In software engineering, it's called test-driven development. For machine learning, it's evaluation.

The first step and the most valuable skill in developing LLM-powered applications is to define how you'll evaluate your project.

Evaluating LLM applications is nowhere like software testing. I don't undermine the challenges in software testing, but evaluating LLMs isn't as straightforward as testing.

An LLM speaks a lot like our natural language. And there are a million different ways you can say the same thing. Just pull up a random WhatsApp group you are a member of and see how people say "Good Morning." Likewise, LLMs can produce the correct answer in so many different wordings.

However, evaluating programmed outcomes often looks for a one-to-one match. A function that adds two numbers should always return three if the inputs are 2 and 1.

Thankfully, the LLM community has figured out ways to evaluate such ambiguous responses. Often, this involves another LLM that acts as an evaluator. But it's not the only way to validate your models.

LLM-assisted evaluation is faster and more helpful during development because we can run it repeatedly. But every LLM call comes with a price tag. Though the prices seem meager on the providers' pricing pages, they add up quickly.

This post concerns the LLM-assisted evaluation techniques —for RAGs in particular. However, we'll also talk about ways to reduce the evaluation cost. Finally, we'll also talk about the evaluation techniques that don't involve an LLM.

To evaluate, you need a dataset.

Let's not overcomplicate evaluation. How'd you tell if a person answered your questions correctly?
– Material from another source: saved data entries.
(** ** tests/xrange.rs *)
Definition queries_a_range_of_entries : bool :=
  plays
    [Connects; send 0 ["XADD"; "stream_key"; "0-1"; "foo"; "bar"]; expect 0 ["$3"; "0-1"];
     send 0 ["XADD"; "stream_key"; "0-2"; "bar"; "baz"]; expect 0 ["$3"; "0-2"];
     send 0 ["XADD"; "stream_key"; "0-3"; "baz"; "foo"]; expect 0 ["$3"; "0-3"];
     send 0 ["XRANGE"; "stream_key"; "0-2"; "0-3"];
     expect 0 ["*2"; "*2"; "$3"; "0-2"; "*2"; "$3"; "bar"; "$3"; "baz"; "*2"; "$3"; "0-3"; "*2";
        "$3"; "baz"; "$3"; "foo"]].
Definition includes_the_entries_sitting_on_both_bounds : bool :=
  plays
    [Connects; send 0 ["XADD"; "stream_key"; "0-1"; "foo"; "bar"]; expect 0 ["$3"; "0-1"];
     send 0 ["XADD"; "stream_key"; "0-2"; "bar"; "baz"]; expect 0 ["$3"; "0-2"];
     send 0 ["XADD"; "stream_key"; "0-3"; "baz"; "foo"]; expect 0 ["$3"; "0-3"];
     send 0 ["XRANGE"; "stream_key"; "0-1"; "0-1"];
     expect 0 ["*1"; "*2"; "$3"; "0-1"; "*2"; "$3"; "foo"; "$3"; "bar"]].
Definition fills_in_a_missing_sequence_number_on_each_bound : bool :=
  plays
    [Connects; send 0 ["XADD"; "stream_key"; "1-1"; "a"; "1"]; expect 0 ["$3"; "1-1"];
     send 0 ["XADD"; "stream_key"; "2-1"; "b"; "2"]; expect 0 ["$3"; "2-1"];
     send 0 ["XADD"; "stream_key"; "3-1"; "c"; "3"]; expect 0 ["$3"; "3-1"];
     send 0 ["XRANGE"; "stream_key"; "2"; "2"];
     expect 0 ["*1"; "*2"; "$3"; "2-1"; "*2"; "$1"; "b"; "$1"; "2"]].
Definition replies_with_several_field_value_pairs_in_order : bool :=
  plays
    [Connects;
     send 0 ["XADD"; "stream_key"; "1526985054069-0"; "temperature"; "36"; "humidity"; "95"];
     expect 0 ["$15"; "1526985054069-0"];
     send 0 ["XRANGE"; "stream_key"; "1526985054069"; "1526985054069"];
     expect 0 ["*1"; "*2"; "$15"; "1526985054069-0"; "*4"; "$11"; "temperature"; "$2"; "36"; "$8";
        "humidity"; "$2"; "95"]].
Definition queries_from_the_start_of_the_stream_with_a_dash : bool :=
  plays
    [Connects; send 0 ["XADD"; "stream_key"; "0-1"; "foo"; "bar"]; expect 0 ["$3"; "0-1"];
     send 0 ["XADD"; "stream_key"; "0-2"; "bar"; "baz"]; expect 0 ["$3"; "0-2"];
     send 0 ["XADD"; "stream_key"; "0-3"; "baz"; "foo"]; expect 0 ["$3"; "0-3"];
     send 0 ["XRANGE"; "stream_key"; "-"; "0-2"];
     expect 0 ["*2"; "*2"; "$3"; "0-1"; "*2"; "$3"; "foo"; "$3"; "bar"; "*2"; "$3"; "0-2"; "*2";
        "$3"; "bar"; "$3"; "baz"]].
Definition queries_to_the_end_of_the_stream_with_a_plus : bool :=
  plays
    [Connects; send 0 ["XADD"; "stream_key"; "0-1"; "foo"; "bar"]; expect 0 ["$3"; "0-1"];
     send 0 ["XADD"; "stream_key"; "0-2"; "bar"; "baz"]; expect 0 ["$3"; "0-2"];
     send 0 ["XADD"; "stream_key"; "0-3"; "baz"; "foo"]; expect 0 ["$3"; "0-3"];
     send 0 ["XRANGE"; "stream_key"; "0-2"; "+"];
     expect 0 ["*2"; "*2"; "$3"; "0-2"; "*2"; "$3"; "bar"; "$3"; "baz"; "*2"; "$3"; "0-3"; "*2";
        "$3"; "baz"; "$3"; "foo"]].
Definition queries_the_whole_stream_with_both_ends : bool :=
  plays
    [Connects; send 0 ["XADD"; "stream_key"; "0-1"; "foo"; "bar"]; expect 0 ["$3"; "0-1"];
     send 0 ["XADD"; "stream_key"; "0-2"; "bar"; "baz"]; expect 0 ["$3"; "0-2"];
     send 0 ["XADD"; "stream_key"; "0-3"; "baz"; "foo"]; expect 0 ["$3"; "0-3"];
     send 0 ["XRANGE"; "stream_key"; "-"; "+"];
     expect 0 ["*3"; "*2"; "$3"; "0-1"; "*2"; "$3"; "foo"; "$3"; "bar"; "*2"; "$3"; "0-2"; "*2";
        "$3"; "bar"; "$3"; "baz"; "*2"; "$3"; "0-3"; "*2"; "$3"; "baz"; "$3"; "foo"]].
Definition returns_an_empty_array_when_nothing_is_in_range : bool :=
  plays
    [Connects; send 0 ["XADD"; "stream_key"; "0-1"; "foo"; "bar"]; expect 0 ["$3"; "0-1"];
     send 0 ["XADD"; "stream_key"; "0-2"; "bar"; "baz"]; expect 0 ["$3"; "0-2"];
     send 0 ["XADD"; "stream_key"; "0-3"; "baz"; "foo"]; expect 0 ["$3"; "0-3"];
     send 0 ["XRANGE"; "stream_key"; "0-4"; "0-9"]; expect 0 ["*0"];
     send 0 ["XRANGE"; "missing_stream"; "0-1"; "0-9"]; expect 0 ["*0"]].
Definition holds_stream_fields_that_are_not_text : bool :=
  plays
    [Connects;
     Sends 0 (encode (Array [BulkString (lit "XADD"); BulkString (lit "stream_key");
        BulkString (lit "0-1"); BulkString ([xff]); BulkString ([x00; x01])]));
     expect 0 ["$3"; "0-1"]; send 0 ["XRANGE"; "stream_key"; "-"; "+"];
     Hears 0 (on_lines ["*1"; "*2"; "$3"; "0-1"; "*2"; "$1"] ++ [xff; x0d;
        x0a] ++ on_lines ["$2"] ++ [x00; x01; x0d; x0a])].
Definition rejects_a_range_with_a_malformed_bound : bool :=
  plays
    [Connects; send 0 ["XADD"; "stream_key"; "0-1"; "foo"; "bar"]; expect 0 ["$3"; "0-1"];
     send 0 ["XADD"; "stream_key"; "0-2"; "bar"; "baz"]; expect 0 ["$3"; "0-2"];
     send 0 ["XADD"; "stream_key"; "0-3"; "baz"; "foo"]; expect 0 ["$3"; "0-3"];
     send 0 ["XRANGE"; "stream_key"; "0-1"; "later"];
     expect 0 ["-ERR Invalid stream ID specified as stream command argument"]].
Definition rejects_a_stream_range_over_a_list : bool :=
  plays
    [Connects; send 0 ["RPUSH"; "list_key"; "element"]; expect 0 [":1"];
     send 0 ["XRANGE"; "list_key"; "0-1"; "0-9"];
     expect 0 ["-WRONGTYPE Operation against a key holding the wrong kind of value"]].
You'd already have a list of questions with correct answers — either on paper or in your mind. You'd then ask questions from this collection and decide whether the person's answers are correct.
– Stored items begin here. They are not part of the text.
(* ===== verification/ScenariosSorted.v ===== *)
(** * Scenarios: sorted sets and the places kept in them

    The tests of src/tests/sorted_sets.rs, src/tests/geo.rs, translated under their
    own names and played on the definitions of this development ([Playing]): sorted
    sets and the places kept in them. Each starts a server of its own, and is what
    its clients send and what they are to hear; a loop in a test is written out. *)
From S2P Require Import Prelude Text Resp Testing Playing.
Open Scope Z_scope.
Open Scope nat_scope.

(** ** tests/sorted_sets.rs *)
Definition takes_a_member_named_in_bytes_that_are_not_text : bool :=
  plays
    [Connects;
     Sends 0 (on_lines ["*4"; "$4"; "ZADD"; "$6"; "racers"; "$3"; "8.0"; "$4"] ++ [xff; x00; x0d;
        x0a; x0d; x0a]);
     expect 0 [":1"]].
Definition refuses_to_add_to_a_key_holding_something_else : bool :=
  plays
    [Connects; send 0 ["SET"; "racers"; "a string"]; expect 0 ["+OK"];
     send 0 ["ZADD"; "racers"; "8.0"; "Sam"];
     expect 0 ["-WRONGTYPE Operation against a key holding the wrong kind of value"]].
Definition says_where_each_member_falls_in_the_order : bool :=
  plays
    [Connects; send 0 ["ZADD"; "zset_key"; "100.0"; "foo"]; expect 0 [":1"];
     send 0 ["ZADD"; "zset_key"; "100.0"; "bar"]; expect 0 [":1"];
     send 0 ["ZADD"; "zset_key"; "20.0"; "baz"]; expect 0 [":1"];
     send 0 ["ZADD"; "zset_key"; "30.1"; "caz"]; expect 0 [":1"];
     send 0 ["ZADD"; "zset_key"; "40.2"; "paz"]; expect 0 [":1"];
     send 0 ["ZRANK"; "zset_key"; "baz"]; expect 0 [":0"]; send 0 ["ZRANK"; "zset_key"; "caz"];
     expect 0 [":1"]; send 0 ["ZRANK"; "zset_key"; "paz"]; expect 0 [":2"];
     send 0 ["ZRANK"; "zset_key"; "bar"]; expect 0 [":3"]; send 0 ["ZRANK"; "zset_key"; "foo"];
     expect 0 [":4"]].
Definition says_nothing_of_a_member_or_a_set_that_is_not_there : bool :=
  plays
    [Connects; send 0 ["ZADD"; "zset_key"; "1.0"; "member"]; expect 0 [":1"];
     send 0 ["ZRANK"; "zset_key"; "missing_member"]; expect 0 ["$-1"];
     send 0 ["ZRANK"; "missing_key"; "member"]; expect 0 ["$-1"]].
Definition lists_the_members_between_two_places_in_the_order : bool :=
  plays
    [Connects; send 0 ["ZADD"; "zset_key"; "100.0"; "foo"]; expect 0 [":1"];
     send 0 ["ZADD"; "zset_key"; "100.0"; "bar"]; expect 0 [":1"];
     send 0 ["ZADD"; "zset_key"; "20.0"; "baz"]; expect 0 [":1"];
     send 0 ["ZADD"; "zset_key"; "30.1"; "caz"]; expect 0 [":1"];
     send 0 ["ZADD"; "zset_key"; "40.2"; "paz"]; expect 0 [":1"];
     send 0 ["ZRANGE"; "zset_key"; "2"; "4"];
     expect 0 ["*3"; "$3"; "paz"; "$3"; "bar"; "$3"; "foo"];
     send 0 ["ZRANGE"; "zset_key"; "0"; "1"]; expect 0 ["*2"; "$3"; "baz"; "$3"; "caz"];
     send 0 ["ZRANGE"; "zset_key"; "-2"; "-1"]; expect 0 ["*2"; "$3"; "bar"; "$3"; "foo"]].
Definition lists_nothing_of_a_set_that_is_not_there : bool :=
  plays
    [Connects; send 0 ["ZRANGE"; "missing_key"; "0"; "9"]; expect 0 ["*0"]].
Definition refuses_a_window_that_is_not_counted_in_whole_numbers : bool :=
  plays
    [Connects; send 0 ["ZADD"; "zset_key"; "100.0"; "foo"]; expect 0 [":1"];
     send 0 ["ZADD"; "zset_key"; "100.0"; "bar"]; expect 0 [":1"];
     send 0 ["ZADD"; "zset_key"; "20.0"; "baz"]; expect 0 [":1"];
     send 0 ["ZADD"; "zset_key"; "30.1"; "caz"]; expect 0 [":1"];
     send 0 ["ZADD"; "zset_key"; "40.2"; "paz"]; expect 0 [":1"];
     send 0 ["ZRANGE"; "zset_key"; "one"; "2"];
     expect 0 ["-ERR value is not an integer or out of range"];
     send 0 ["ZRANGE"; "zset_key"; "0"; "two"];
     expect 0 ["-ERR value is not an integer or out of range"];
     send 0 ["ZRANGE"; "zset_key"; "0.5"; "2"];
     expect 0 ["-ERR value is not an integer or out of range"]].
Definition refuses_a_zrange_that_names_no_window : bool :=
  plays
    [Connects; send 0 ["ZRANGE"; "zset_key"; "0"];
     expect 0 ["-ERR wrong number of arguments for 'zrange' command"]].
Definition takes_out_the_member_it_is_given : bool :=
  plays
    [Connects; send 0 ["ZADD"; "zset_key"; "80.5"; "foo"]; expect 0 [":1"];
     send 0 ["ZADD"; "zset_key"; "50.3"; "baz"]; expect 0 [":1"];
     send 0 ["ZADD"; "zset_key"; "80.5"; "bar"]; expect 0 [":1"];
     send 0 ["ZREM"; "zset_key"; "baz"]; expect 0 [":1"]; send 0 ["ZRANGE"; "zset_key"; "0"; "-1"];
     expect 0 ["*2"; "$3"; "bar"; "$3"; "foo"]; send 0 ["ZREM"; "zset_key"; "missing_member"];
     expect 0 [":0"]].
Definition lets_go_of_a_key_whose_set_it_has_emptied : bool :=
  plays
    [Connects; send 0 ["ZADD"; "racers"; "1.0"; "only"]; expect 0 [":1"];
     send 0 ["ZREM"; "racers"; "only"]; expect 0 [":1"]; send 0 ["TYPE"; "racers"];
     expect 0 ["+none"]; send 0 ["KEYS"; "*"]; expect 0 ["*0"]; send 0 ["ZCARD"; "racers"];
     expect 0 [":0"]].
Definition refuses_a_zrem_that_names_no_member : bool :=
  plays
    [Connects; send 0 ["ZREM"]; expect 0 ["-ERR wrong number of arguments for 'zrem' command"];
     send 0 ["ZREM"; "racers"]; expect 0 ["-ERR wrong number of arguments for 'zrem' command"]].
Definition says_the_score_a_member_was_given : bool :=
  plays
    [Connects; send 0 ["ZADD"; "zset_key"; "30.1"; "zset_member"]; expect 0 [":1"];
     send 0 ["ZSCORE"; "zset_key"; "zset_member"]; expect 0 ["$4"; "30.1"];
     send 0 ["ZADD"; "zset_key"; "100.99"; "zset_member"]; expect 0 [":0"];
     send 0 ["ZSCORE"; "zset_key"; "zset_member"]; expect 0 ["$6"; "100.99"]].
Definition writes_a_score_back_out_the_way_redis_writes_one : bool :=
  plays
    [Connects; send 0 ["ZADD"; "racers"; "24.34"; "member"]; HearsReply 0;
     send 0 ["ZSCORE"; "racers"; "member"]; expect 0 ["$5"; "24.34"];
     send 0 ["ZADD"; "racers"; "0.0043"; "member"]; HearsReply 0;
     send 0 ["ZSCORE"; "racers"; "member"]; expect 0 ["$6"; "0.0043"];
     send 0 ["ZADD"; "racers"; "-1.5"; "member"]; HearsReply 0;
     send 0 ["ZSCORE"; "racers"; "member"]; expect 0 ["$4"; "-1.5"];
     send 0 ["ZADD"; "racers"; "20.0"; "member"]; HearsReply 0;
     send 0 ["ZSCORE"; "racers"; "member"]; expect 0 ["$2"; "20"];
     send 0 ["ZADD"; "racers"; "8"; "member"]; HearsReply 0; send 0 ["ZSCORE"; "racers"; "member"];
     expect 0 ["$1"; "8"]; send 0 ["ZADD"; "racers"; "1e3"; "member"]; HearsReply 0;
     send 0 ["ZSCORE"; "racers"; "member"]; expect 0 ["$4"; "1000"];
     send 0 ["ZADD"; "racers"; "inf"; "member"]; HearsReply 0;
     send 0 ["ZSCORE"; "racers"; "member"]; expect 0 ["$3"; "inf"];
     send 0 ["ZADD"; "racers"; "-inf"; "member"]; HearsReply 0;
     send 0 ["ZSCORE"; "racers"; "member"]; expect 0 ["$4"; "-inf"]].
Definition counts_the_members_a_set_holds : bool :=
  plays
    [Connects; send 0 ["ZADD"; "zset_key"; "100.0"; "foo"]; expect 0 [":1"];
     send 0 ["ZADD"; "zset_key"; "100.0"; "bar"]; expect 0 [":1"];
     send 0 ["ZADD"; "zset_key"; "20.0"; "baz"]; expect 0 [":1"];
     send 0 ["ZADD"; "zset_key"; "30.1"; "caz"]; expect 0 [":1"];
     send 0 ["ZADD"; "zset_key"; "40.2"; "paz"]; expect 0 [":1"]; send 0 ["ZCARD"; "zset_key"];
     expect 0 [":5"]; send 0 ["ZCARD"; "missing_key"]; expect 0 [":0"]].
Definition refuses_a_zcard_that_names_no_key : bool :=
  plays
    [Connects; send 0 ["ZCARD"]; expect 0 ["-ERR wrong number of arguments for 'zcard' command"];
     send 0 ["ZCARD"; "racers"; "extra"];
     expect 0 ["-ERR wrong number of arguments for 'zcard' command"]].
Definition calls_what_it_made_a_sorted_set : bool :=
  plays
    [Connects; send 0 ["ZADD"; "racers"; "8.0"; "Sam"]; HearsReply 0; send 0 ["TYPE"; "racers"];
     expect 0 ["+zset"]].
Definition lists_the_key_it_made_alongside_the_others : bool :=
  plays
    [Connects; send 0 ["ZADD"; "racers"; "8.0"; "Sam"]; HearsReply 0; send 0 ["KEYS"; "*"];
     expect 0 ["*1"; "$6"; "racers"]].
Definition accepts_any_casing_of_the_command : bool :=
  plays
    [Connects; send 0 ["ZADD"; "racers"; "8.0"; "one"]; expect 0 [":1"];
     send 0 ["zadd"; "racers"; "8.0"; "two"]; expect 0 [":1"];
     send 0 ["Zadd"; "racers"; "8.0"; "three"]; expect 0 [":1"]].

(** ** tests/geo.rs *)
Definition keeps_a_location_under_the_score_redis_keeps_it_under : bool :=
  plays
    [Connects; send 0 ["GEOADD"; "places"; "2.2944692"; "48.8584625"; "Paris"]; expect 0 [":1"];
     send 0 ["ZSCORE"; "places"; "Paris"]; expect 0 ["$16"; "3663832614298053"];
     send 0 ["GEOADD"; "places"; "-0.1277583"; "51.5073509"; "London"]; expect 0 [":1"];
     send 0 ["ZSCORE"; "places"; "London"]; expect 0 ["$16"; "2163557714754256"];
     send 0 ["GEOADD"; "places"; "100.5252"; "13.7220"; "Bangkok"]; expect 0 [":1"];
     send 0 ["ZSCORE"; "places"; "Bangkok"]; expect 0 ["$16"; "3962257306574459"];
     send 0 ["GEOADD"; "places"; "139.6917"; "35.6895"; "Tokyo"]; expect 0 [":1"];
     send 0 ["ZSCORE"; "places"; "Tokyo"]; expect 0 ["$16"; "4171231230197045"];
     send 0 ["GEOADD"; "places"; "-74.0060"; "40.7128"; "New York"]; expect 0 [":1"];
     send 0 ["ZSCORE"; "places"; "New York"]; expect 0 ["$16"; "1791873974549446"];
     send 0 ["GEOADD"; "places"; "151.2093"; "-33.8688"; "Sydney"]; expect 0 [":1"];
     send 0 ["ZSCORE"; "places"; "Sydney"]; expect 0 ["$16"; "3252046221964352"]].
Definition keeps_the_places_of_the_world_in_the_order_of_their_scores : bool :=
  plays
    [Connects; send 0 ["GEOADD"; "places"; "-74.0060"; "40.7128"; "New York"]; expect 0 [":1"];
     send 0 ["GEOADD"; "places"; "139.6917"; "35.6895"; "Tokyo"]; expect 0 [":1"];
     send 0 ["GEOADD"; "places"; "2.2944692"; "48.8584625"; "Paris"]; expect 0 [":1"];
     send 0 ["ZRANGE"; "places"; "0"; "-1"];
     expect 0 ["*3"; "$8"; "New York"; "$5"; "Paris"; "$5"; "Tokyo"]].
Definition keeps_each_of_the_locations_it_was_given : bool :=
  plays
    [Connects;
     send 0 ["GEOADD"; "places"; "-0.0884948"; "51.5006479"; "London"; "11.5030378"; "48.1642721";
        "Munich"];
     expect 0 [":2"]; send 0 ["ZCARD"; "places"]; expect 0 [":2"];
     send 0 ["ZRANGE"; "places"; "0"; "-1"]; expect 0 ["*2"; "$6"; "London"; "$6"; "Munich"]].
Definition refuses_to_keep_a_location_under_a_key_holding_something_else : bool :=
  plays
    [Connects; send 0 ["SET"; "places"; "a string"]; expect 0 ["+OK"];
     send 0 ["GEOADD"; "places"; "2.2944692"; "48.8584625"; "Paris"];
     expect 0 ["-WRONGTYPE Operation against a key holding the wrong kind of value"]].
Definition calls_what_it_made_a_sorted_set_in_geo : bool :=
  plays
    [Connects; send 0 ["GEOADD"; "places"; "2.2944692"; "48.8584625"; "Paris"]; HearsReply 0;
     send 0 ["TYPE"; "places"]; expect 0 ["+zset"]].
Definition says_how_far_apart_two_places_are : bool :=
  plays
    [Connects; send 0 ["GEOADD"; "places"; "11.5030378"; "48.164271"; "Munich"]; expect 0 [":1"];
     send 0 ["GEOADD"; "places"; "2.2944692"; "48.8584625"; "Paris"]; expect 0 [":1"];
     send 0 ["GEODIST"; "places"; "Munich"; "Paris"]; expect 0 ["$11"; "682477.7582"];
     send 0 ["GEODIST"; "places"; "Munich"; "Paris"; "km"]; expect 0 ["$8"; "682.4778"]].
Definition finds_the_places_within_the_way_it_was_given : bool :=
  plays
    [Connects; send 0 ["GEOADD"; "places"; "11.5030378"; "48.164271"; "Munich"]; expect 0 [":1"];
     send 0 ["GEOADD"; "places"; "2.2944692"; "48.8584625"; "Paris"]; expect 0 [":1"];
     send 0 ["GEOADD"; "places"; "-0.0884948"; "51.5006479"; "London"]; expect 0 [":1"];
     send 0 ["GEOSEARCH"; "places"; "FROMLONLAT"; "2"; "48"; "BYRADIUS"; "100000"; "m"];
     expect 0 ["*1"; "$5"; "Paris"]].
Definition finds_nothing_where_there_is_nothing_to_find : bool :=
  plays
    [Connects; send 0 ["GEOADD"; "places"; "11.5030378"; "48.164271"; "Munich"]; expect 0 [":1"];
     send 0 ["GEOADD"; "places"; "2.2944692"; "48.8584625"; "Paris"]; expect 0 [":1"];
     send 0 ["GEOADD"; "places"; "-0.0884948"; "51.5006479"; "London"]; expect 0 [":1"];
     send 0 ["GEOSEARCH"; "places"; "FROMLONLAT"; "-160"; "0"; "BYRADIUS"; "1000"; "m"];
     expect 0 ["*0"];
     send 0 ["GEOSEARCH"; "missing_key"; "FROMLONLAT"; "2"; "48"; "BYRADIUS"; "500000"; "m"];
     expect 0 ["*0"]].
Definition accepts_any_casing_of_the_command_in_geo : bool :=
  plays
    [Connects; send 0 ["GEOADD"; "places"; "11.5030378"; "48.1642721"; "one"]; expect 0 [":1"];
     send 0 ["geoadd"; "places"; "11.5030378"; "48.1642721"; "two"]; expect 0 [":1"];
     send 0 ["GeoAdd"; "places"; "11.5030378"; "48.1642721"; "three"]; expect 0 [":1"]].
Definition keeps_serving_the_connection_after_a_geoadd : bool :=
  plays
    [Connects; send 0 ["GEOADD"; "places"; "11.5030378"; "48.1642721"; "Munich"]; HearsReply 0;
     send 0 ["PING"]; expect 0 ["+PONG"]].

Lemma scenarios_sorted_pass :
  all_pass
    [takes_a_member_named_in_bytes_that_are_not_text;
     refuses_to_add_to_a_key_holding_something_else; says_where_each_member_falls_in_the_order;
     says_nothing_of_a_member_or_a_set_that_is_not_there;
     lists_the_members_between_two_places_in_the_order; lists_nothing_of_a_set_that_is_not_there;
     refuses_a_window_that_is_not_counted_in_whole_numbers; refuses_a_zrange_that_names_no_window;
     takes_out_the_member_it_is_given; lets_go_of_a_key_whose_set_it_has_emptied;
     refuses_a_zrem_that_names_no_member; says_the_score_a_member_was_given;
     writes_a_score_back_out_the_way_redis_writes_one; counts_the_members_a_set_holds;
     refuses_a_zcard_that_names_no_key; calls_what_it_made_a_sorted_set;
     lists_the_key_it_made_alongside_the_others; accepts_any_casing_of_the_command;
     keeps_a_location_under_the_score_redis_keeps_it_under;
     keeps_the_places_of_the_world_in_the_order_of_their_scores;
     keeps_each_of_the_locations_it_was_given;
     refuses_to_keep_a_location_under_a_key_holding_something_else;
     calls_what_it_made_a_sorted_set_in_geo; says_how_far_apart_two_places_are;
     finds_the_places_within_the_way_it_was_given; finds_nothing_where_there_is_nothing_to_find;
     accepts_any_casing_of_the_command_in_geo; keeps_serving_the_connection_after_a_geoadd] = true.
Proof. passes. Qed.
Software testing is not too far from this approach—neither is the evaluation technique for LLM.

So we need a dataset, a list of inputs, prompts, questions, whatever you'd like to call them, and expected outputs. We can then count the generated outputs that match the expected output to get a measurable value for the LLM's performance.

Doing this is the basics of evaluation. But an LLM can lie to us for many different reasons. We'll come to that in a moment. But first, we need to prepare the dataset.

These are the top n prompts your end user is more likely to input. Depending on your use cases, this number can be in 10s, 100s, 1000s, or even more. Also, this is a task that the ML engineer and domain experts would work on.

The following function evaluates LLM outputs for correctness against the input and expected outputs.

# pip install openai
# Set OPENAI_API_KEY environment variable

import os
from openai import OpenAI

# Assuming 'openai.api_key' is set elsewhere in the code
client = OpenAI(
    # This is the default and can be omitted
    api_key=os.environ.get("OPENAI_API_KEY"),
)

def evaluate_correctness(input, expected_output, actual_output):
    prompt = f"""
    Input: {input}
    Expected Output: {expected_output}
    Actual Output: {actual_output}
    
    Based on the above information, evaluate the correctness of the Actual Output compared to the Expected Output. 
    Provide a score from 0 to 1, where 0 is completely incorrect and 1 is perfectly correct.
    Only return the numerical score.
    """

    response = client.chat.completions.create(
        model="gpt-4",
        messages=[
            {
                "role": "system",
                "content": "You are an AI assistant tasked with evaluating the correctness of outputs.",
            },
            {"role": "user", "content": prompt},
        ],
        temperature=0,
    )

    return float(response.choices[0].message.content.strip())

if __name__ == "__main__":
    dummy_input = "What is the capital of France?"
    dummy_expected_output = "Paris"
    dummy_actual_output = "Paris corner"

    dummy_score = evaluate_correctness(
        dummy_input, dummy_expected_output, dummy_actual_output
    )
    print(f"Correctness Score: {dummy_score:.2f}")


>> Correctness Score: 0.50

Evaluating using a framework

In the previous section, we evaluated the LLM output against the expected output using another LLM. Yet, coding them all by yourself is the last thing you'd want to do. Why should we reinvent the wheels while more evolved, sophisticated solutions are out there?

In this section, I'll use a library called Deepeval to evaluate LLM responses. But Deepeval isn't the only library that can do this. MLFlow LLM Evaluate, RAGAs, and other frameworks are widely used for LLM evaluation. I picked Deepeval because that's what I'm most comfortable with.

One benefit of using frameworks to evaluate LLMs is their many different evaluation metrics. Deepeval offers 14+ evaluation metrics. Plus, you can create custom evaluation functions if needed.

We'll talk more about evaluation metrics in the next section.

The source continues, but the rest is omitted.